### DIRECTIONS FOR THIS TASK
The answer must be every line of the records in which the string "Fixpoint" appears.

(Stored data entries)
##############################

(** X10.  On a payload of 1 to 13 hexadecimal digits, a field that ends
    below bit 32 and starts at or after the last bit of the payload is
    decoded to 0. *)
Theorem decoded_past_end (payload : string) (version : JS.number)
    (devType : DevType) (flags : Flags) (name : string) (off w : Z) :
  Spec.isHex payload = true -> (1 <= String.length payload <= 13)%nat ->
  getProp (FLAGS_MAPPING devType) version = Some flags ->
  In (name, (off, w)) flags -> off + w <= 31 ->
  4 * Z.of_nat (String.length payload) <= off ->
  decoded payload version devType name = Some (JS.Fin 0).
Proof.
  intros Hhex Hlen Hflags Hin Hfit Hpast.
  destruct (registry_fields_shape _ _ _ _ _ _ Hflags Hin) as [Hoff Hw].
  rewrite (proj2 (msb_first_value payload version devType flags
                    name off w Hhex Hlen Hflags Hin Hfit)).
  do 2 f_equal. rewrite <- Z.land_ones by lia.
  apply Z.bits_inj'. intros k Hk.
  rewrite Z.land_spec, Z.shiftr_spec, Z.bits_0 by lia.
  destruct (Z.ltb_spec k w) as [Hlt | Hge].
  - rewrite Z.testbit_neg_r by lia. reflexivity.
  - rewrite Z.ones_spec_high by lia. apply andb_false_r.
Qed.

Lemma decoded_past_end_witness :
  decoded "6D28" (JS.Fin 2) cam "is_motion_record" = Some (JS.Fin 0).
Proof.
  apply (decoded_past_end "6D28" (JS.Fin 2) cam FLAGS_CAM_V2
           "is_motion_record" 24 1).
  - vm_compute. reflexivity.
  - simpl. lia.
  - vm_compute. reflexivity.
  - unfold FLAGS_CAM_V2. simpl. tauto.
  - lia.
  - simpl. lia.
Defined.

End PayloadLength.

(** ** Payloads that are not numbers, and versions without a schema *)

Section EdgeCases.

(** X6.  [decodeHexToFlags] throws exactly when [FLAGS_MAPPING] has no
    schema for the version it is given: it returns for the camera versions
    2, 3, 4 and 9 and the hub versions 0, 1 and 2, and throws for every
    other number, NaN included, whatever the payload. *)
Theorem decodeHexToFlags_throws_iff (hexValue : string) (version : JS.number)
    (devType : DevType) :
  decodeHexToFlags hexValue version devType = Throw <->
  ~ exists z, version = JS.Fin z /\
              In z (match devType with cam => [2; 3; 4; 9] | hub => [0; 1; 2] end).
Proof.
  unfold decodeHexToFlags.
  destruct (getProp (FLAGS_MAPPING devType) version) as [flags |] eqn:Hflags;
    simpl; split.
  - discriminate.
  - intros Hnot. exfalso. apply Hnot.
    destruct version as [| s | z]; try discriminate. exists z. split; [reflexivity |].
    simpl in Hflags. destruct devType; unfold FLAGS_MAPPING in Hflags; simpl;
      repeat (rewrite lookup_insert in Hflags; case_decide; [lia |]);
      rewrite lookup_empty in Hflags; discriminate.
  - intros _ (z & -> & Hz). simpl in Hflags.
    destruct devType; simpl in Hz;
      repeat (destruct Hz as [<- | Hz]; [vm_compute in Hflags; discriminate |]);
      destruct Hz.
  - reflexivity.
Qed.
Definition MEDCouplingFieldDouble_New (type : TypeOfField)
    (td : TypeOfTimeDiscretization) : MEDCouplingFieldDouble :=
  {| fd_type := type; fd_td := td; fd_nature := NoNature; fd_name := "";
     fd_array := []; fd_time_label := 0 |}.

Definition cs_paramedmem_field_add (coupling : cs_paramedmem_coupling_t)
    (field_name : string)
    (mesh_id dim medcpl_field_type medcpl_time_discr dirflag : Z)
  : result (cs_paramedmem_coupling_t * Z) :=
  pmesh ← arr_deref (meshes coupling) mesh_id;
  let type :=
    if medcpl_field_type =? cs_medcpl_cell_field then ON_CELLS
    else if medcpl_field_type =? cs_medcpl_vertex_field then ON_NODES
    else ON_CELLS in
  let td :=
    if medcpl_time_discr =? cs_medcpl_no_time then NO_TIME
    else if medcpl_time_discr =? cs_medcpl_one_time then ONE_TIME
    else if medcpl_time_discr =? cs_medcpl_linear_time then LINEAR_TIME
    else NO_TIME in
  let f_id := n_fields coupling in
  n ← int (n_fields coupling + 1);
  let fs := BFT_REALLOC (fields coupling) n in
  (* the three branches give the mesh entry, [pf] and the two channels *)
  let '(pmesh', pf, send, recv) :=
    match (if dirflag =? 1 then send_dec coupling else None) with
    | Some sd =>
        let pmesh' :=
          match para_mesh0 pmesh with
          | None => set_para_mesh0 pmesh
                      (Some {| pm_group := source_grp sd;
                               pm_name := "source mesh" |})
          | Some _ => pmesh
          end in
        (pmesh',
         Some {| pf_type := type; pf_td := td; pf_slot := 0%nat;
                 pf_n_comp := dim |},
         Some (dec_call_on sd (AttachLocalField f_id)),
         recv_dec coupling)
    | None =>
        match (if dirflag =? 2 then recv_dec coupling else None) with
        | Some rd =>
            let pmesh' :=
              match para_mesh1 pmesh with
              | None => set_para_mesh1 pmesh
                          (Some {| pm_group := target_grp rd;
                                   pm_name := "target mesh" |})
              | Some _ => pmesh
              end in
            (pmesh',
             Some {| pf_type := type; pf_td := td; pf_slot := 1%nat;
                     pf_n_comp := dim |},
             send_dec coupling,
             Some (dec_call_on rd (AttachLocalField f_id)))
        | None => (pmesh, None, send_dec coupling, recv_dec coupling)
        end
    end in
  let n_locs :=
    match type with
    | ON_NODES => getNumberOfNodes (med_mesh (mesh pmesh))
    | ON_CELLS => getNumberOfCells (med_mesh (mesh pmesh))
    end in
  let f :=
    {| fd_type := type; fd_td := td; fd_nature := IntensiveConservation;
       fd_name := field_name; fd_array := alloc n_locs dim;
       fd_time_label := fd_time_label (MEDCouplingFieldDouble_New type td) |} in
  let entry := {| mesh_id := mesh_id; dim := dim; td := td; f := f; pf := pf |} in
  fs' ← arr_set fs f_id (Some entry);
  ms' ← arr_set (meshes coupling) mesh_id (Some pmesh');
  Ok ({| name := name coupling;
         n_meshes := n_meshes coupling; meshes := ms';
         n_fields := n; fields := fs';
         send_dec := send; recv_dec := recv;
         send_synced := send_synced coupling;
         recv_synced := recv_synced coupling |}, f_id).
(** * Job-match explanation service: normalizer, prompt and request handler

    A shallow embedding of [app.py]: the response normalizer
    [normalize_analysis_response], the analysis operation
    [analyze_job_match] with its prompt, and the endpoint [analyze_match].

    Python values that reach the code are decoded JSON, so they are modelled
    by the type [json]; a Python [str] is a sequence of Unicode code points.
    Exceptions are values of an error type threaded through a small monad,
    and the one outbound call is recorded in a trace. *)

From Stdlib Require Import List NArith ZArith Bool String Ascii.
From Stdlib Require Import Numbers.DecimalString.
Import ListNotations.

Set Implicit Arguments.
Local Open Scope N_scope.

(** ** Python strings *)

Module PyStr.

(** A code point, and a [str] as the sequence of its code points. *)
Definition char := N.
Definition pystr := list char.

(** A source literal (ASCII text) as a [str]. *)
Definition lit (s : string) : pystr :=
  List.map N_of_ascii (list_ascii_of_string s).

Fixpoint eqb (a b : pystr) : bool :=
  match a, b with
  | [], [] => true
  | x :: a', y :: b' => (x =? y) && eqb a' b'
  | _, _ => false
  end.

(** [str.isspace] on one character, as [str.strip()] uses it: the ASCII
    table of CPython ([\t \n \v \f \r], 0x1c to 0x1f, space) and the
    code points with the Unicode White_Space property or bidirectional
    type WS, B or S. *)
Definition isspace (c : char) : bool :=
  ((9 <=? c) && (c <=? 13)) || ((28 <=? c) && (c <=? 32))
  || (c =? 0x85) || (c =? 0xA0) || (c =? 0x1680)
  || ((0x2000 <=? c) && (c <=? 0x200A))
  || (c =? 0x2028) || (c =? 0x2029) || (c =? 0x202F)
  || (c =? 0x205F) || (c =? 0x3000).

Fixpoint lstrip (s : pystr) : pystr :=
  match s with
  | [] => []
  | c :: s' => if isspace c then lstrip s' else s
  end.

Definition rstrip (s : pystr) : pystr := rev (lstrip (rev s)).

(** [s.strip()] *)
Definition strip (s : pystr) : pystr := rstrip (lstrip s).

(** Truth value of a [str]: non-empty. *)
Definition nonempty (s : pystr) : bool :=
  match s with [] => false | _ :: _ => true end.

(** [c in s] for a one-character [c]. *)
Definition has_char (c : char) (s : pystr) : bool := existsb (N.eqb c) s.

(** [s.split(sep)] for a one-character separator: every occurrence of
    [sep] ends a part, so the result has one part more than there are
    separators and the empty string gives one empty part. *)
Fixpoint split (sep : char) (s : pystr) : list pystr :=
  match s with
  | [] => [[]]
  | c :: s' =>
      if c =? sep then [] :: split sep s'
      else match split sep s' with
           | p :: ps => (c :: p) :: ps
           | [] => [[c]]
           end
  end.

(** [sep.join(parts)] *)
Fixpoint join (sep : pystr) (parts : list pystr) : pystr :=
  match parts with
  | [] => []
  | [p] => p
  | p :: ps => p ++ sep ++ join sep ps
  end.

Fixpoint starts_with (p s : pystr) : bool :=
  match p, s with
  | [], _ => true
  | _ :: _, [] => false
  | a :: p', b :: s' => (a =? b) && starts_with p' s'
  end.

(** [p in s] for strings: [p] occurs in [s] as a substring. *)
Fixpoint contains (p s : pystr) : bool :=
  starts_with p s ||
  match s with
  | [] => false
  | _ :: s' => contains p s'
  end.

(** Decimal text of an [int]. *)
Definition of_Z (n : Z) : pystr := lit (NilZero.string_of_int (Z.to_int n)).

Definition hex_digit (d : N) : char :=
  if d <? 10 then 48 + d else 87 + d.

(** [width] lowercase hexadecimal digits of [n], most significant first. *)
Fixpoint hex (width : nat) (n : N) : pystr :=
  match width with
  | O => []
  | S w => hex w (n / 16) ++ [hex_digit (n mod 16)]
  end.

End PyStr.

Import PyStr.

Declare Scope py_scope.
Delimit Scope py_scope with py.
Notation "'$' s" := (lit s%string) (at level 1, format "'$' s") : py_scope.
Local Open Scope py_scope.

(** ** Decoded JSON values *)

(** A [float] is identified by the text [repr] gives it ([0.5], [1e+16],
    [nan], [-inf]); that text is never empty, so it is held as its first
    character and the rest. *)
Record pyfloat := PyFloat { float_hd : char; float_tl : pystr }.

Definition float_repr (f : pyfloat) : pystr := float_hd f :: float_tl f.

(** What [json.loads] returns and what [request.json] holds: [None],
    [bool], [int], [float], [str], [list], and [dict] with [str] keys in
    insertion order. *)
#[warnings="-register-all"]
Inductive json :=
| JNull
| JBool (b : bool)
| JInt (n : Z)
| JFloat (f : pyfloat)
| JStr (s : pystr)
| JList (l : list json)
| JObj (d : list (pystr * json)).

Definition dict := list (pystr * json).

(** [type(v).__name__] *)
Definition type_name (v : json) : pystr :=
  match v with
  | JNull => $"NoneType"
  | JBool _ => $"bool"
  | JInt _ => $"int"
  | JFloat _ => $"float"
  | JStr _ => $"str"
  | JList _ => $"list"
  | JObj _ => $"dict"
  end.

(** Truth value of a value, as [not v] and [if v] use it. *)
Definition truthy (v : json) : bool :=
  match v with
  | JNull => false
  | JBool b => b
  | JInt n => negb (n =? 0)%Z
  | JFloat f => negb (eqb (float_repr f) $"0.0" || eqb (float_repr f) $"-0.0")
  | JStr s => nonempty s
  | JList l => match l with [] => false | _ => true end
  | JObj d => match d with [] => false | _ => true end
  end.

##############################

### SOLVED EXERCISE
Fixpoint eqb (a b : pystr) : bool :=
Fixpoint lstrip (s : pystr) : pystr :=
Fixpoint split (sep : char) (s : pystr) : list pystr :=
Fixpoint join (sep : pystr) (parts : list pystr) : pystr :=
Fixpoint starts_with (p s : pystr) : bool :=
Fixpoint contains (p s : pystr) : bool :=
Fixpoint hex (width : nat) (n : N) : pystr :=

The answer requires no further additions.